- Official poster
- Directed by: Karanam P. Babji
- Produced by: Alivelu
- Starring: Srikanth; Yagna Shetty; Diksha Panth;
- Cinematography: Venkat Rama Prasad
- Edited by: S. B. Uddav
- Music by: Rap Rock Shakeel
- Release date: 1 December 2018;
- Country: India
- Language: Telugu

= Operation 2019 =

Indian political action drama film

Operation 2019 is a 2018 Indian Telugu-language political action drama film directed by Karanam P. Babji and starring Srikanth, Yagna Shetty and Diksha Panth.

==Cast==
- Srikanth as Uma Shankar
- Yagna Shetty as Umadevi
- Diksha Panth
- Sivakrishna as MLA Narayana Murthy
- Posani Krishna Murali
- Nagineedu
- Fish Venkat
- Manchu Manoj as a cop (cameo appearance)
- Sunil as himself (cameo appearance)

==Soundtrack==
Music by Rap Rock Shakeel.
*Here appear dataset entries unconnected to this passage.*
(** A worker together with the results it has left, for one kind of operation. *)
Record serial {A} (e : Z) (epochOf : A → Z) (worker : Worker A) (back : list A) (inFlight : bool) : Prop := {
  serial_one : List.length (current e epochOf (waiting worker ++ back)) = flag inFlight;
  serial_past : Forall (λ x, epochOf x ≤ e) (waiting worker ++ back);
  serial_worker : Forall (λ x, epochOf x = e) (waiting worker)
}.
Record sound (w : World) : Prop := {
  sound_cycle : serial (epoch (helper w)) taskEpoch (presence w) (map fst (results w)) (cycleInFlight (helper w));
  sound_mail : serial (epoch (helper w)) batchEpoch (mailer w) (mailed w) (automaticInFlight (helper w));
  sound_stopped : running (helper w) = false →
    cycleInFlight (helper w) = false ∧ automaticInFlight (helper w) = false ∧ automatic (helper w) = [];
  sound_messages : queued w = handed w ++ concat (map batchMessages (waiting (mailer w))) ++ automatic (helper w)
}.

Section serial_laws.
Context {A} (epochOf : A → Z).
Implicit Types (w : Worker A) (back : list A).

Lemma current_all e l : Forall (λ x, epochOf x = e) l → current e epochOf l = l.
Proof. induction 1 as [|x l Hx _ IH]; [done|]. cbn. rewrite (proj2 (Z.eqb_eq _ _) Hx). by f_equal. Qed.
Lemma current_none e l : Forall (λ x, epochOf x ≤ e) l → current (e + 1) epochOf l = [].
Proof. induction 1 as [|x l Hx _ IH]; [done|]. cbn. destruct (Z.eqb_spec (epochOf x) (e + 1)); [lia|done]. Qed.
Lemma current_app e l1 l2 : current e epochOf (l1 ++ l2) = current e epochOf l1 ++ current e epochOf l2.
Proof. apply List.filter_app. Qed.

Lemma current_permutation e l1 l2 : l1 ≡ₚ l2 → List.length (current e epochOf l1) = List.length (current e epochOf l2).
Proof. unfold current. induction 1; cbn; repeat case_match; cbn; congruence. Qed.

(** Nothing in flight: the worker is idle. *)
Lemma serial_idle e w back : serial e epochOf w back false → w = idle.
Proof.
  intros [H1 _ H3]. rewrite current_app, length_app in H1. cbn in H1.
  rewrite (current_all _ _ H3) in H1. destruct w as [[] []]; cbn in *; done || lia.
Qed.
Lemma serial_post e w back x :
  serial e epochOf w back false → epochOf x = e → serial e epochOf (post x w) back true.
Proof.
  intros H Hx. pose proof (serial_idle _ _ _ H) as ->. destruct H as [H1 H2 H3]. cbn in *. split; cbn.
  - rewrite (proj2 (Z.eqb_eq _ _) Hx). cbn. by rewrite H1.
  - constructor; [lia|done].
  - by repeat constructor.
Qed.
Lemma serial_take e w w' back b x :
  serial e epochOf w back b → takeNext w = Some (x, w') → serial e epochOf w' back b ∧ waiting w' = waiting w.
Proof. intros H. destruct w as [[p|] [a|]]; cbn; try done. intros [= <- <-].
  split; [by destruct H|done]. Qed.
Lemma serial_finish e w back b x :
  serial e epochOf w back b → active w = Some x →
  serial e epochOf (finish w) (back ++ [x]) b ∧ waiting w = x :: waiting (finish w).
Proof.
  intros [H1 H2 H3]. destruct w as [p [a|]]; cbn; [|done]. intros [= ->]. split; [|done].
  cbn in *. set (l := match p with Some x => [x] | None => [] end) in *.
  apply Forall_cons in H2 as [Hx H2]. apply Forall_cons in H3 as [Hxe H3].
  assert (x :: l ++ back ≡ₚ l ++ back ++ [x]) as Hp by (rewrite app_assoc; apply Permutation_cons_append).
  split; cbn; fold l.
  - rewrite <- H1. change (if epochOf x =? e then x :: _ else _) with (current e epochOf (x :: l ++ back)).
    by rewrite (current_permutation e _ _ Hp).
  - rewrite <- Hp. by constructor.
  - done.
Qed.
(** A result comes back: nothing is in flight any more, if it is of this epoch. *)
Lemma serial_back e w back b x :
  serial e epochOf w (x :: back) b → serial e epochOf w back (if epochOf x =? e then false else b).
Proof.
  intros [H1 H2 H3]. rewrite current_app, length_app in H1.
  apply Forall_app in H2 as [H2 H2']. apply Forall_cons in H2' as [_ H2'].
  split; [|by apply Forall_app|done]. rewrite current_app, length_app. unfold current in *. cbn in H1.
  destruct (epochOf x =? e); [|done]. cbn in *. destruct b; cbn in *; lia.
Qed.
(** A new epoch, once the worker is idle. *)
Lemma serial_next e w back b : serial e epochOf w back b → w = idle → serial (e + 1) epochOf idle back false.
Proof.
  intros [H1 H2 H3] ->. change (waiting idle ++ back) with back in H2.
  split; change (waiting idle ++ back) with back; [by rewrite current_none| |by apply Forall_nil_2].
  eapply Forall_impl; [exact H2|]. intros x Hx. cbn in Hx. lia.
Qed.
Lemma serial_stop e w back b l :
  serial e epochOf w back b → Forall (λ x, epochOf x ≤ e) l → serial (e + 1) epochOf idle (back ++ l) false.
Proof.
  intros [H1 H2 H3] Hl. apply Forall_app in H2 as [_ H2].
  assert (Forall (λ x, epochOf x ≤ e) (back ++ l)) as H by (by apply Forall_app).
  split; change (waiting idle ++ back ++ l) with (back ++ l); [by rewrite current_none| |by apply Forall_nil_2].
  eapply Forall_impl; [exact H|]. intros x Hx. cbn in Hx. lia.
Qed.
Lemma serial_waiting e w back b : serial e epochOf w back b → Forall (λ x, epochOf x ≤ e) (waiting w).
Proof. intros [_ H _]. by apply Forall_app in H as [H _]. Qed.
End serial_laws.

Lemma sound_initial p : sound (initial p).
Proof. split; [split; [done|apply Forall_nil_2..]|split; [done|apply Forall_nil_2..]|done|done]. Qed.
Lemma sound_mailer w : sound w → automaticInFlight (helper w) = false → mailer w = idle.
Proof. intros [_ H _ _] Hf. rewrite Hf in H. by eapply serial_idle. Qed.

Lemma requestCycle_sound b w : sound w → sound (requestCycle b w).
Proof.
  intros Hs. unfold requestCycle. cbv beta zeta. destruct (running (helper w)) eqn:Hr; [|done].
  destruct Hs as [H1 H2 H3 H4]. destruct (cycleInFlight (helper w)) eqn:Hc; cbn [negb].
  - split; cbn [withHelper helper setCycle presence results mailer mailed queued handed epoch cycleInFlight automaticInFlight running automatic];
      [done..|congruence|done].
  - split; cbn [helper setCycle setSequence presence results mailer mailed queued handed epoch cycleInFlight automaticInFlight running automatic];
      [by apply serial_post|done|congruence|done].
Qed.
Lemma scheduleAutomatic_sound w : sound w → sound (scheduleAutomatic w).
Proof.
  intros Hs. unfold scheduleAutomatic. cbv beta zeta. destruct (running (helper w)) eqn:Hr; [|done].
  destruct (automaticInFlight (helper w)) eqn:Hf; [done|]. cbn [negb orb]. case_bool_decide; [done|].
  pose proof (sound_mailer w Hs Hf) as Hm. destruct Hs as [H1 H2 H3 H4]. rewrite Hf in H2.
  split; cbn [helper setAutomatic presence results mailer mailed queued handed epoch cycleInFlight automaticInFlight running automatic];
    [done|by apply serial_post|congruence|].
  rewrite H4, Hm. cbn. by rewrite !app_nil_r.
Qed.
Lemma queueAutomatic_sound topic payload w : sound w → sound (queueAutomatic topic payload w).
Proof.
  intros Hs. pose proof Hs as [H1 H2 H3 H4]. unfold queueAutomatic. cbv beta zeta. destruct (running (helper w)) eqn:Hr; [|done].
  apply scheduleAutomatic_sound. cbn [negb].
  split; cbn [helper setAutomatic presence results mailer mailed queued handed epoch cycleInFlight automaticInFlight running automatic];
    [done|done|congruence|]. rewrite H4. by rewrite <- !app_assoc.
Qed.
Lemma react_sound sig w : sound w → sound (react sig w).
Proof. intros Hs. destruct sig; [by apply queueAutomatic_sound..|exact Hs]. Qed.
Lemma reactAll_sound l w : sound w → sound (foldl (λ w sig, react sig w) w l).
Proof. revert w. induction l as [|x l IH]; intros w Hs; [done|]. apply IH. by apply react_sound. Qed.

(** A result has come back: the event loop takes it off. *)
Lemma mailCompleted_sound b rest w :
  sound w → mailed w = b :: rest →
  sound (mailCompleted b (mkWorld (helper w) (presence w) (results w) (mailer w) rest (queued w) (handed w))).
Proof.
  intros [H1 H2 H3 H4] Hb. rewrite Hb in H2. apply serial_back in H2. rewrite Z.eqb_sym in H2.
  unfold mailCompleted. cbv beta zeta. cbn [helper]. destruct (epoch (helper w) =? batchEpoch b) eqn:He;
    cbn [setAutomatic epoch]; rewrite ?He; cbn [negb orb].
  - destruct (running (helper w)) eqn:Hr; cbn [running negb orb setAutomatic]; rewrite ?Hr; [apply scheduleAutomatic_sound|];
    (split; cbn [withHelper helper setAutomatic presence results mailer mailed queued handed epoch cycleInFlight automaticInFlight running automatic];
      [done|done|naive_solver|done]).
  - rewrite orb_true_r. by split.
Qed.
In a review of the soundtrack album, Neeshi Nyayapati of The Times of India wrote that "Jarring and even annoying for most part, the numbers on this album have nothing new to offer despite featuring such established vocalists".
- "Kaka Nuvvu Keka" sung by Madhu Priya with lyrics by Ramajogayya Sastry
- "Missed Call Mini Mini" sung by Geetha Madhuri, Rap Rock Shakeel and Swarag with lyrics by Ramajogayya Sastry
- "Amrutapani Andamnadi" sung by Moushmi Neha with lyrics by Bhashashree
- "Life Is Like A Party Time" sung by Baba Sehgal with lyrics by Ramajogayya Sastry
- "Nara Naramuna" sung and lyrics by Swarag Keertan
- "Vandemataram" sung by Kaala Bhairava with lyrics by Suddala Ashok Teja

==Reception==
Sekhar Kusuma of The Times of India Samayam gave the film a rating of 2.5 out of 5 and praised Srikanth's performance. A critic from Sakshi felt that the first half was slow and that the second half was better.